Chicago taxpayers may be on the hook for added police, firefighter pension costs

Chicago taxpayers might be on the hook for billions more in new costs thanks to a bill that quietly passed in Springfield.

The bill would sweeten the pot for police and firefighter pensions, but it comes at a cost.

Gov. JB Pritzker has yet to sign the bill into law.

What's in the bill?

What we know:

If signed, the bill basically offers some pension sweeteners to police and fire employees categorized under Tier 2.

About 10 years ago, in response to the pension crisis, the Illinois state lawmakers passed a bill creating these Tier 2 pensions, meaning some of the younger employees would receive slightly reduced benefits than their older peers. 

Now, a bill sponsored by State Sen. Robert Martwick (D-Chicago) aims to raise some of those pension levels for Chicago police and firefighters.

Civic Federation President Joe Ferguson said it will cost taxpayers as much as $7 billion over the next 30 years, $60 million this coming year alone, and then $750 million per year by 2055.

It’s a cost that could push the city over the fiscal cliff.

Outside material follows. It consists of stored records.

(** A string attribute: [set] stores the buffer that held [old]. *)
Lemma string_line a v size rest l x f buf (old : list Z) (set : list Z → config → config) :
  attr_name a → length buf = 50%nat → value_ok size v → length old = size → (2 ≤ fuel)%nat →
  (∀ tagbuf f1, c_str tagbuf = a → assign_attribute fuel tagbuf f1 x =
     ('(_, b, f2) ← config_read_assign_string fuel f1 old (Z.of_nat size); Some (f2, set b x))) →
  (∀ b, length b = size → c_str b = v → config_wf (set b x) ∧ view (set b x) = apply_line (view x) l ∧ cur_scope (set b x) = cur_scope x) →
  match l with LGlobal | LEntry _ => False | _ => True end →
  stream f (str_line a v ++ rest) → line_done l rest x (line_body buf f x).
Proof.
  intros Ha Hbuf Hv Hold Hfuel Has Hset Hk Hst.
  apply (attribute_line a (34 :: v ++ 34 :: 10 :: rest)); try done.
  { unfold str_line in Hst. rewrite <- app_assoc in Hst. cbn [app] in Hst. by rewrite <- app_assoc in Hst. }
  intros tagbuf f1 Hc Hst1. rewrite (Has tagbuf f1 Hc). destruct (read_string fuel f1 v rest old size Hv Hold Hfuel Hst1) as (b & f2 & -> & Hcb & Hlb & Hst2).
  cbn [mbind option_bind]. exists f2, (set b x). split; [done|]. split; [done|]. by apply Hset.
Qed.

(** A string attribute of the current entry. *)
Lemma entry_line a v size rest l x f buf (get : boot_entry → list Z) (set : list Z → boot_entry → boot_entry) :
  attr_name a → length buf = 50%nat → value_ok size v → (2 ≤ fuel)%nat → config_wf x → cur_scope x = SCOPE_ENTRY →
  (∀ tagbuf f1, c_str tagbuf = a → assign_attribute fuel tagbuf f1 x =
     ('(_, b, f2) ← config_read_assign_string fuel f1 (get (entry_at (cur_entry x) x)) (Z.of_nat size); Some (f2, upd_entry (cur_entry x) (set b) x))) →
  (∀ e, entry_wf e → length (get e) = size ∧ ∀ b, length b = size → entry_wf (set b e)) →
  (∀ e b, view_entry (set b e) = set (c_str b) (view_entry e)) → apply_line (view x) l = upd_entry (cur_entry x) (set v) (view x) →
  match l with LGlobal | LEntry _ => False | _ => True end →
  stream f (str_line a v ++ rest) → line_done l rest x (line_body buf f x).
Proof.
  intros Ha Hbuf Hv Hfuel Hx Hg Has Hwf Hview Hl Hk Hst. pose proof Hx as (_ & Hle & _ & Hsc).
  assert (Hcur : 0 ≤ cur_entry x < 3) by (rewrite Hg in Hsc; by destruct Hsc as [|[_ ?]]).
  destruct (Hwf _ (entry_at_wf _ _ Hcur Hx)) as [Hlen Hset].
  apply (string_line a v size rest l x f buf _ (λ b, upd_entry (cur_entry x) (set b)) Ha Hbuf Hv Hlen Hfuel Has); [|done|done].
  intros b Hb Hcb. split; [apply upd_entry_wf; auto|]. split; [|done]. rewrite Hl. apply view_upd_entry; [done|done|]. intros e. by rewrite Hview, Hcb.
Qed.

"This is adding to the city's burden at literally the worst possible time," Ferguson said. "It was introduced formally, with language, the last week of the session in Springfield. There was a quick hearing called on it in which the city CFO Jill Jaworski testified with some initial numbers that they were crunching at the time, and then that was it."

Ferguson said the bill amounts to a giveaway to powerful public employee unions that have the ears of certain politicians. 

Those pension funds are around 20% funded right now, which is dangerously low. That means the funds have money to cover only 20% of all those that are eligible to retire right now.

Adding to Chicago's financial woes

Why you should care:

All this comes as the City of Chicago is projecting a budget deficit of more than $1 billion next year and some jaw-dropping cuts to programs like Medicaid and the SNAP program from President Trump's so-called Big Beautiful Bill. 

Add in the fact that Mayor Brandon Johnson has renewed his call for $1 billion more from the state for Chicago Public Schools. 

The long and short of all of this is that the fiscal tsunami is about to engulf taxpayers.

A spokesperson for Pritzker said the bill is "under review."

Neither Martwick nor representatives from the AFL-CIO, which heavily lobbied for the legislation, returned messages seeking comment.